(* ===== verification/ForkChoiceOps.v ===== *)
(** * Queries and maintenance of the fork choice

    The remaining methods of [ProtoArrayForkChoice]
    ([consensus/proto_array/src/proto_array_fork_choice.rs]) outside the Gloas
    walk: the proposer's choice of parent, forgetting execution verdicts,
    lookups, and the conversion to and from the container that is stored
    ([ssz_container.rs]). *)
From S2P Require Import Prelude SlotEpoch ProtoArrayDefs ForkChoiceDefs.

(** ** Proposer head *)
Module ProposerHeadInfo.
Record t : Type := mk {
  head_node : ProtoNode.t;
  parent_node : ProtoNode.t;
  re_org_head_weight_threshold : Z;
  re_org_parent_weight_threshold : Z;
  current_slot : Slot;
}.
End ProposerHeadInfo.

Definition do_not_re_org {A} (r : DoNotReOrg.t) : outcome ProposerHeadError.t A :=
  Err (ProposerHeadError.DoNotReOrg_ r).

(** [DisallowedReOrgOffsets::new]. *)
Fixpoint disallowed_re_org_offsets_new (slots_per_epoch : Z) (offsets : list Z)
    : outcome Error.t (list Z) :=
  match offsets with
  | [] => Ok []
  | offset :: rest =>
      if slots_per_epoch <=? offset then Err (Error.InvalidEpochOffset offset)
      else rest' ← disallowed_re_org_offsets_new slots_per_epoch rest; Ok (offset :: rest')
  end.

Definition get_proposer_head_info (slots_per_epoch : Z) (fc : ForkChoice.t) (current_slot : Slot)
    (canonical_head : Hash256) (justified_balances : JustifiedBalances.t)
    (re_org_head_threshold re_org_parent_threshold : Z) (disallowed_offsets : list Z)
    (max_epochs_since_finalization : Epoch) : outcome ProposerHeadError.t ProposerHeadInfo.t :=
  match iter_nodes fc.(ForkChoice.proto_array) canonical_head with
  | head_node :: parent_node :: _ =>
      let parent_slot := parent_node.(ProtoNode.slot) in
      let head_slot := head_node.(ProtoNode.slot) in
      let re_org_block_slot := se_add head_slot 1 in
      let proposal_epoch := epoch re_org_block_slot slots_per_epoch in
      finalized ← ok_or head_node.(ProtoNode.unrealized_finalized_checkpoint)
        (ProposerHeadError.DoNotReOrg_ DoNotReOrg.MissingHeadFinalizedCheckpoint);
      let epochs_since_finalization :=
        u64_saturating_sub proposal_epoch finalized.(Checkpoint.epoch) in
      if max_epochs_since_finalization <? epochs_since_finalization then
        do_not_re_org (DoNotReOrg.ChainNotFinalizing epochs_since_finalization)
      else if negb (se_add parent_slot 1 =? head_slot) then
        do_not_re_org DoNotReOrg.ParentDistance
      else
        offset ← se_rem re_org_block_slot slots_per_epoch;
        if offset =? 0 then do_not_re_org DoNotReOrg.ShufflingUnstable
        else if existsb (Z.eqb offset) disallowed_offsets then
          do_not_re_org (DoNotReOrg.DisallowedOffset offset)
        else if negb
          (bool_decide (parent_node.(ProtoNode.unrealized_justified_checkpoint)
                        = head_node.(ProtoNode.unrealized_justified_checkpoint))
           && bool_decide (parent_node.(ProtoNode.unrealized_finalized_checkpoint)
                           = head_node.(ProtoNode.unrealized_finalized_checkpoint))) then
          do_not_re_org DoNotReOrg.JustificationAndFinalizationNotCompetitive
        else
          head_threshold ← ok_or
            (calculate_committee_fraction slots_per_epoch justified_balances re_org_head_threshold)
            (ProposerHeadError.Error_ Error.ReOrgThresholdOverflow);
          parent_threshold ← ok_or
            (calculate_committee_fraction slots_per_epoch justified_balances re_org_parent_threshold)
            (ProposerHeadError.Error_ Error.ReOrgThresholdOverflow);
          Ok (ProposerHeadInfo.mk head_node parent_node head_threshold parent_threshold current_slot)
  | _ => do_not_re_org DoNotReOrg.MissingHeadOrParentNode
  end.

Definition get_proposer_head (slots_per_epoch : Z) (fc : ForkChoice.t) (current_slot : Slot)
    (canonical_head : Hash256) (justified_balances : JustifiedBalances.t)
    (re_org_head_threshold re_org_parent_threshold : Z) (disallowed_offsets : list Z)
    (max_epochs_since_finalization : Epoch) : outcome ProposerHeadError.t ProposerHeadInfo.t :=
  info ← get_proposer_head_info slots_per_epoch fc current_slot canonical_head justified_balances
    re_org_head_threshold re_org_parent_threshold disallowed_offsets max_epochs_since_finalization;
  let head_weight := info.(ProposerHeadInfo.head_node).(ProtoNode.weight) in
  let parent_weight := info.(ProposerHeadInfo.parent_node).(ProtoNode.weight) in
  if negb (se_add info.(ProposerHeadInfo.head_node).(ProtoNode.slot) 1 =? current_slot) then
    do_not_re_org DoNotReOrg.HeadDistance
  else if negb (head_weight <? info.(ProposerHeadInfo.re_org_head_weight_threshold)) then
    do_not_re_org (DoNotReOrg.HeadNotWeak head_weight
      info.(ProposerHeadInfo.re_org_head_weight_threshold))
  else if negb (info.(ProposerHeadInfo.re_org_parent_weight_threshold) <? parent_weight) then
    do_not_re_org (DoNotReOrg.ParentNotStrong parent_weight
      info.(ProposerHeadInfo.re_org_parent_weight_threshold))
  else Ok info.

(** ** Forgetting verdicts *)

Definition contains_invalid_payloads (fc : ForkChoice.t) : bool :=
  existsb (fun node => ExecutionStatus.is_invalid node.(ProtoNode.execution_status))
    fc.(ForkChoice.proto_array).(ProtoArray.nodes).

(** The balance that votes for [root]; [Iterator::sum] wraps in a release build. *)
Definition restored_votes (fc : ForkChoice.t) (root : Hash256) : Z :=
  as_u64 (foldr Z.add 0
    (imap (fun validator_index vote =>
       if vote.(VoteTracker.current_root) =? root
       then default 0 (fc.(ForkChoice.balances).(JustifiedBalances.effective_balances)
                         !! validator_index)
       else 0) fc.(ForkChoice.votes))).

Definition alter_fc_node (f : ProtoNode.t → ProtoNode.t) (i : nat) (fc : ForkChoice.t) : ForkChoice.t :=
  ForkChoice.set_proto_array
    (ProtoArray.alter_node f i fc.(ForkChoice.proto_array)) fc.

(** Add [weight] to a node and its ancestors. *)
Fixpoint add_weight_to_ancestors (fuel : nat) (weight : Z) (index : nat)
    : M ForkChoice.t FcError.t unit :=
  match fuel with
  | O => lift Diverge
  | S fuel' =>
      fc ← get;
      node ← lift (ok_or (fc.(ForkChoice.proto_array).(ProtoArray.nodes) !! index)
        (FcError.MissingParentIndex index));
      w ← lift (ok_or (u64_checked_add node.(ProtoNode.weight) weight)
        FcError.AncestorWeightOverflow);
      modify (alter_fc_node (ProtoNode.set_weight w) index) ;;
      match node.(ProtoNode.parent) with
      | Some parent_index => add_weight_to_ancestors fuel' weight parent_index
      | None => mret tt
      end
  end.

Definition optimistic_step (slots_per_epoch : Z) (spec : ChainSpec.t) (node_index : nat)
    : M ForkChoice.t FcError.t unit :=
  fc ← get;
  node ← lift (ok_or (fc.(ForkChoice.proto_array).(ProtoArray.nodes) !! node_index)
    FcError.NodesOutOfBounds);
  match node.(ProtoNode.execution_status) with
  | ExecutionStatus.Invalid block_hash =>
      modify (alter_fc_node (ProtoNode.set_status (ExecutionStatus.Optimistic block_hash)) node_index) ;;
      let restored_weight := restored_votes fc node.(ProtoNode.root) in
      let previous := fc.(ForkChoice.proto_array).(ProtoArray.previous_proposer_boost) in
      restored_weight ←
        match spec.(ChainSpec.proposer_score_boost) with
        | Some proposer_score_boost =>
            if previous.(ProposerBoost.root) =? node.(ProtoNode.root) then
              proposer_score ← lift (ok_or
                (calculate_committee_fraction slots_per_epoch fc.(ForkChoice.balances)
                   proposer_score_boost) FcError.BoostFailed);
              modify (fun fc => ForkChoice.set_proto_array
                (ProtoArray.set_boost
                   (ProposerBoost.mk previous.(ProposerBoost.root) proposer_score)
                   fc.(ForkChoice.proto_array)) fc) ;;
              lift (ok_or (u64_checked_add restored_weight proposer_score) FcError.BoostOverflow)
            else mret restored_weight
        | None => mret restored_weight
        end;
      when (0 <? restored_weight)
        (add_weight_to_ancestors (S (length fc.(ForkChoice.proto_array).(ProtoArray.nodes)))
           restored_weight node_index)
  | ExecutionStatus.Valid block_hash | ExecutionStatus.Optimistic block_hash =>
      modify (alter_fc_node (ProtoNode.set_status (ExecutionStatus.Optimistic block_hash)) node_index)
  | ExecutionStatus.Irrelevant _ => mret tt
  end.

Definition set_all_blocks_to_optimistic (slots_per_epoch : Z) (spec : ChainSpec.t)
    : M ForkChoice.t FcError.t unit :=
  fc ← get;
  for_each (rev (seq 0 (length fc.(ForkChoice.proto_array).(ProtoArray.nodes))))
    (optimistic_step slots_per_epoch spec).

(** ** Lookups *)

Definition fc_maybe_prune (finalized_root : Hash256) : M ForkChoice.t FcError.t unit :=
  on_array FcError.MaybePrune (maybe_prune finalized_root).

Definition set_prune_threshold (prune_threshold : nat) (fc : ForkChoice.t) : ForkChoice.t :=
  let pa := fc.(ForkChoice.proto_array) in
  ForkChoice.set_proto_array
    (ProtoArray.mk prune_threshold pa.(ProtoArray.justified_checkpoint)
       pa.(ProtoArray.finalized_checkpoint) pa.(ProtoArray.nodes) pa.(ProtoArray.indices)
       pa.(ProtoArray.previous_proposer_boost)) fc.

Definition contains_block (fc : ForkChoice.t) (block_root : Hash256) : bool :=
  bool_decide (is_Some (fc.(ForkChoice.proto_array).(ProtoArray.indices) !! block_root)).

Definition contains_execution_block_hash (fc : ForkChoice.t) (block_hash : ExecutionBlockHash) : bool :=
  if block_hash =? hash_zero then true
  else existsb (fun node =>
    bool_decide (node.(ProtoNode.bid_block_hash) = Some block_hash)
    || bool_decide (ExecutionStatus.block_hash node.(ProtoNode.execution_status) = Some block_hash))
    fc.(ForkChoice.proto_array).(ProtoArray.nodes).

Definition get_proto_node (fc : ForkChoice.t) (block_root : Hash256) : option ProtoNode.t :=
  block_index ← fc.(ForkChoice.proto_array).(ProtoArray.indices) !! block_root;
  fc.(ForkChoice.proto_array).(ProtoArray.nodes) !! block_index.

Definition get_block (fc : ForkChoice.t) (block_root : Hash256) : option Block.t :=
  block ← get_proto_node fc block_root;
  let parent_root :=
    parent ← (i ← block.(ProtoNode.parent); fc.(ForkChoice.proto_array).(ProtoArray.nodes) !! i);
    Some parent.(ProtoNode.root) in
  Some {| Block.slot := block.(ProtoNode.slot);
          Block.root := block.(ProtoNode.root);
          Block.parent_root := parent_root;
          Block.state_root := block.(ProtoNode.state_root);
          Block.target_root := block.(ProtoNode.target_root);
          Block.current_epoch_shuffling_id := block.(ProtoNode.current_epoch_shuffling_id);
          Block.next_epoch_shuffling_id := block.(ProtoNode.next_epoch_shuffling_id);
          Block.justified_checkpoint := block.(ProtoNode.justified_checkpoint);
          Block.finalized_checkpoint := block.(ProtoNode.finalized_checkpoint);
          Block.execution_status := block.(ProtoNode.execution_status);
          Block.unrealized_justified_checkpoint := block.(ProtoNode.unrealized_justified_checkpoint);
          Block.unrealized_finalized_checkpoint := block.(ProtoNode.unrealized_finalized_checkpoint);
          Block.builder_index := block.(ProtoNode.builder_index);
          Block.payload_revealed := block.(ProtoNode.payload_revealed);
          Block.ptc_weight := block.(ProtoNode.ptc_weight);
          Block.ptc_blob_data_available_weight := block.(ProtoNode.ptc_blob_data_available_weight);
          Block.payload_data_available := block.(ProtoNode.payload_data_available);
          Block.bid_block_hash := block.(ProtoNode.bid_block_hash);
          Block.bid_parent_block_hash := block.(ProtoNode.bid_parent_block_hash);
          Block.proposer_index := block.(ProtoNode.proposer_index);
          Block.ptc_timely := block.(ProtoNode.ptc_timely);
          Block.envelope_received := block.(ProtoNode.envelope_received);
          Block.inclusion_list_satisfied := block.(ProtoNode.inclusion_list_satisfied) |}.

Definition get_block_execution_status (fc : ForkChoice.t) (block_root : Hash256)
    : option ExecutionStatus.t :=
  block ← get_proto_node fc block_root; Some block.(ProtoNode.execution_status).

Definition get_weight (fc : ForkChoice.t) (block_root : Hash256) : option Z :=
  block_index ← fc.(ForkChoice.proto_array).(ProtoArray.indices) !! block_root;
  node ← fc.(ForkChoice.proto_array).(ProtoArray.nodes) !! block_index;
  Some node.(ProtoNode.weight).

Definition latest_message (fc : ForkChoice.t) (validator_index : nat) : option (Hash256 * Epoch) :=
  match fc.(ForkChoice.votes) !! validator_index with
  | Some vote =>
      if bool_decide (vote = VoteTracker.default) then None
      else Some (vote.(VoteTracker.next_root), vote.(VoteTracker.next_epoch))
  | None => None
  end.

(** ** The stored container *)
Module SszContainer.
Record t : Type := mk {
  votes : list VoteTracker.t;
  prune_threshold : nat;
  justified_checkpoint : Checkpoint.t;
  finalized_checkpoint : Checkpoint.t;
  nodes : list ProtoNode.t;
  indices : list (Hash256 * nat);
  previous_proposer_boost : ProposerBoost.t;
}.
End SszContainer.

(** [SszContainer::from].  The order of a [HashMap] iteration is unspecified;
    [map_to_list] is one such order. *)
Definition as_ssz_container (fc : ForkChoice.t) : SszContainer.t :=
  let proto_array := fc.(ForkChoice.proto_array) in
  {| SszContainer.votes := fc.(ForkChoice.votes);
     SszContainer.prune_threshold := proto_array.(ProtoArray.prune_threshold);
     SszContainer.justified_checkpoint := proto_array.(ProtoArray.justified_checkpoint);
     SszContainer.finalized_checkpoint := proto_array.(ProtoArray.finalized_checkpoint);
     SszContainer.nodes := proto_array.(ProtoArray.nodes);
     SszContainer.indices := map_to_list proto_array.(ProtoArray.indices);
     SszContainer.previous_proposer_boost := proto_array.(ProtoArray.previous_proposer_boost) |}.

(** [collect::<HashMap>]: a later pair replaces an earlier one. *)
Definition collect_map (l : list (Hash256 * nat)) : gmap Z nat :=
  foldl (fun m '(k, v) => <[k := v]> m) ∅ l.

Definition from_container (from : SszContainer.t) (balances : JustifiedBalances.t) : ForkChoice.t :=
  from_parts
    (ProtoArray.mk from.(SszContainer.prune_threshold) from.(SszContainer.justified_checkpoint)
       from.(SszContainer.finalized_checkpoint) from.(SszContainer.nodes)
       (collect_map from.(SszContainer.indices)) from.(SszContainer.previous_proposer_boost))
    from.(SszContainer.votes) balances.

§ Exercise directions
Could you reproduce exactly the lines of the entries above, from the one with "if bool_decide (vote" through the one with "justified_checkpoint : Checkpoint.t;", and nothing else?

§ Answer section
      if bool_decide (vote = VoteTracker.default) then None
      else Some (vote.(VoteTracker.next_root), vote.(VoteTracker.next_epoch))
  | None => None
  end.

(** ** The stored container *)
Module SszContainer.
Record t : Type := mk {
  votes : list VoteTracker.t;
  prune_threshold : nat;
  justified_checkpoint : Checkpoint.t;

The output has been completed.